La data naturale del voto? «Tra febbraio e inizio primavera». E per quella data Sergio Mattarella vuole «una legge elettorale che omogeneizzi il sistema elettorale per le due Camere». Dal Canada il presidente risponde alla domanda di un giornalista di Bloomberg e conferma di volere almeno l’omogeneizzazione tra le due leggi e così facendo sottrae di fatto la rete di protezione del «Consultellum così com’è».

Nello stessa giornata, poche ore prima, era stato Romano Prodi a indicare la posta in gioco: «O abbiamo una legge elettorale che ci obbliga a accorpamenti o mica c’è niente da fare. In un Paese frammentato la legge elettorale non è fatta per fotografare il Paese ma per dare un governo stabile. Nel lungo periodo il problema italiano è solo la stabilità dell’autorità». Oggi Prodi non sarà in piazza Santi Apostoli, con l’armata antirenziana. Ma quello che doveva dire l’ha detto.
Per la verità non è che la sua esperienza lo renda il miglior testimonial del prodotto che va propagandando. I suoi due governi, entrambi fondati su coalizioni, non hanno brillato per stabilità. È l’argomento adoperato da Renzi per rintuzzare le offensive. In questo caso, però, né il segretario né il suo stato maggiore alzano il tiro e anzi il vicesegretario Guerini si mostra quasi disponibile. Il maggioritario di coalizione, ricorda, «è la proposta che abbiamo fatto noi, prima con il Mattarellum e poi con il Rosatellum. Siamo stati lasciati soli e ci siamo detti disponibili su una legge proporzionale che non ci piaceva. Ma se in parlamento emerge una proposta siamo pronti a discuterne».

Sono toni e contenuti ben diversi da quelli caustici con cui Renzi ha sempre affossato ogni idea di «ammucchiata». Tanto da autorizzare il dubbio che oggi, da Milano, al termine dell’assemblea dei Circoli del Pd, il segretario decida di spiazzare quelli che considera «complottisti» e «assedianti» con un’apertura sul maggioritario e sulle coalizioni. Dal quartier generale non confermano ma neppure smentiscono. È evidente che gli ufficiali più morbidi come Richetti ci sperano e i falchi come Orfini lo temono.

Si tratterebbe certo di un’apertura in larga misura posticcia, fatta per scivolare via dalla presa di Prodi e dei maggioritari interni ed esterni al Pd. Servirebbe a dimostrare che a rendere impraticabile il percorso tratteggiato dal Professore non è la cattiva volontà ma l’impossibilità materiale, a fronte del prevedibile pollice verso degli altri due partiti maggiori: M5S e Forza Italia.

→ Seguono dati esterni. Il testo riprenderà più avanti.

(** X5: [login] returns an account exactly when a user document carries
    the email and its hash verifies the password; the account is then the
    id, name and email of that document.  Every other login is answered by
    HTTPException 401. *)
Theorem login_success_iff :
  forall (pwd_context : CryptContext) (db : option Database.t) (creds : UserLogin.t),
    (forall a, snd (login pwd_context creds db) = Return a <->
               exists u, user_by_email db (UserLogin.email creds) = Some u /\
                         verify pwd_context (UserLogin.password creds)
                                (User.password_hash (fields u)) = true /\
                         a = account_of u) /\
    ((forall a, snd (login pwd_context creds db) <> Return a) ->
     snd (login pwd_context creds db) = HTTPException 401 "Email atau password salah").
Proof.
  intros pwd_context db creds. unfold login, bind. rewrite find_one_user_eq.
  destruct (user_by_email db (UserLogin.email creds)) as [u|].
  - destruct (verify pwd_context (UserLogin.password creds)
                     (User.password_hash (fields u))) eqn:Hv; simpl.
    + split.
      * intros a. split.
        -- intros H. inversion H; subst. exists u.
           split; [reflexivity | split; [exact Hv | reflexivity]].
        -- intros [u' [Hu [_ Ha]]]. inversion Hu; subst. reflexivity.
      * intros H. exfalso. apply (H (account_of u)). reflexivity.
    + split; [|reflexivity]. intros a. split; [discriminate|].
      intros [u' [Hu [Hv' _]]]. inversion Hu; subst. congruence.
  - simpl. split; [|reflexivity]. intros a. split; [discriminate|].
    intros [u [Hu _]]. discriminate.
Qed.

Lemma login_success_iff_witness :
  snd (login demo_context sari_login (Some scenario_db)) = Return (account_of scenario_user).
Proof.
  destruct (login_success_iff demo_context (Some scenario_db) sari_login) as [H _].
  apply H. exists scenario_user. repeat split.
Defined.

(** ** The first item and a new entry *)






(** ** The carts of other users *)

Lemma set_items_other_user (cs : Collection Cart.t) (c : Doc Cart.t)
      (its : list CartItem.t) (uid' : string) :
  unique_ids cs ->
  In c cs ->
  Cart.user_id (fields c) <> uid' ->
  find (fun x => String.eqb (Cart.user_id (fields x)) uid') (set_items (_id c) its cs)
  = find (fun x => String.eqb (Cart.user_id (fields x)) uid') cs.
Proof.
  unfold unique_ids. induction cs as [|doc cs IH]; simpl; intros Hu Hin Hne.
  - reflexivity.
  - inversion Hu as [|? ? Hnotin Hu']; subst.
    destruct (Bson.eqb (_id doc) (_id c)) eqn:E.
    + apply Bson_eqb_eq in E. destruct Hin as [Hin | Hin].
      * subst doc. simpl. apply String.eqb_neq in Hne. rewrite Hne. reflexivity.
      * exfalso. apply Hnotin. rewrite E. apply in_map. exact Hin.
    + destruct Hin as [Hin | Hin].
      * subst doc. rewrite Bson_eqb_refl in E. discriminate.
      * simpl. rewrite (IH Hu' Hin Hne). reflexivity.
Qed.

(** X8: [add_to_cart] and [checkout] for one user leave the cart of every
    other user as it was, whatever the outcome of the request. *)
Theorem other_carts_untouched :
  forall (d : Database.t) (uid' : string),
    unique_ids (cart d) ->
    (forall payload : AddToCart.t,
        AddToCart.user_id payload <> uid' ->
        user_cart (fst (add_to_cart payload (Some d))) uid' = user_cart (Some d) uid') /\
    (forall req : CheckoutRequest.t,
        CheckoutRequest.user_id req <> uid' ->
        user_cart (fst (checkout req (Some d))) uid' = user_cart (Some d) uid').
Proof.
  intros d uid' Hu. split.
  - intros payload Hne. unfold add_to_cart, bind, find_one_product.
    destruct (Bson.parse (AddToCart.product_id payload)); [|reflexivity].
    destruct (find _ (product d)); [|reflexivity].
    rewrite find_one_cart_eq.
    destruct (user_cart (Some d) (AddToCart.user_id payload)) as [c|] eqn:Hc.
    + destruct (bump _ _ _) as [items found].
      cbn [fst snd update_one_cart bind ret]. unfold user_cart. simpl.
      apply user_cart_In in Hc. destruct Hc as [Hin Hc].
      apply set_items_other_user; [exact Hu | exact Hin | congruence].
    + cbn [fst snd create_document bind ret]. unfold user_cart. simpl.
      apply find_app_skip. simpl. apply String.eqb_neq. exact Hne.
  - intros req Hne. unfold checkout, bind. rewrite find_one_cart_eq.
    destruct (user_cart (Some d) (CheckoutRequest.user_id req)) as [c|] eqn:Hc;
      [|reflexivity].
    destruct (Cart.items (fields c)) as [|it its]; [reflexivity|].
    pose proof (checkout_loop_db (it :: its) [] PrimFloat.zero (Some d)) as H.
    destruct (checkout_loop (it :: its) [] PrimFloat.zero (Some d)) as [db1 res].
    simpl in H. subst db1. destruct res; try reflexivity.
    cbn [fst snd create_document update_one_cart bind ret]. unfold user_cart. simpl.
    apply user_cart_In in Hc. destruct Hc as [Hin Hc].
    apply set_items_other_user; [exact Hu | exact Hin | congruence].
Qed.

Ma anche se finta o quasi, un’apertura in questo senso di Renzi non resterebbe senza conseguenze. Metterebbe definitivamente fuori gioco quella legge proporzionale sulla quale Berlusconi ancora punta, come ha dichiarato forte e chiaro nella lunga intervista pubblicata ieri dal Corriere della Sera. L’ex Cavaliere procede imperterrito sulla rotta da lui stesso tracciata, senza deviare di un millimetro per le elezioni vinte grazie al modello Toti o per i ruggiti di Salvini: coalizione moderata «ancorata al Ppe», lui stesso «in campo a guidare la campagna elettorale» in ogni caso, anche se Strasburgo non gli renderà la possibilità di candidarsi, e per finire «sistema tedesco sul quale tutti i partiti fino a 15 giorni fa erano d’accordo: qualcuno deve spiegarmi cos’è cambiato».

La martellante insistenza di Berlusconi ha un doppio obiettivo: ostacolare ogni possibile sterzata nella direzione indicata da Prodi ma anche forzare la mano a un Renzi che, nei colloqui indiretti ma serrati delle ultime settimane, non ha mai escluso la possibilità di riprovarci col tedesco, pur manifestando enormi preoccupazioni per le reazioni all’interno del suo partito. Preoccupazioni che, dopo il bombardamento dei pezzi da novanta ex ulivisti di questi giorni, non possono che essersi moltiplicate.

Una pur cauta apertura ai prodiani da parte di Renzi oggi significherebbe sbarrare definitivamente il sentiero che Berlusconi sogna di riaprire. Ma chi conosce il ragazzo di Rignano scommette che non ci sarà nessuna apertura: troppo rischioso.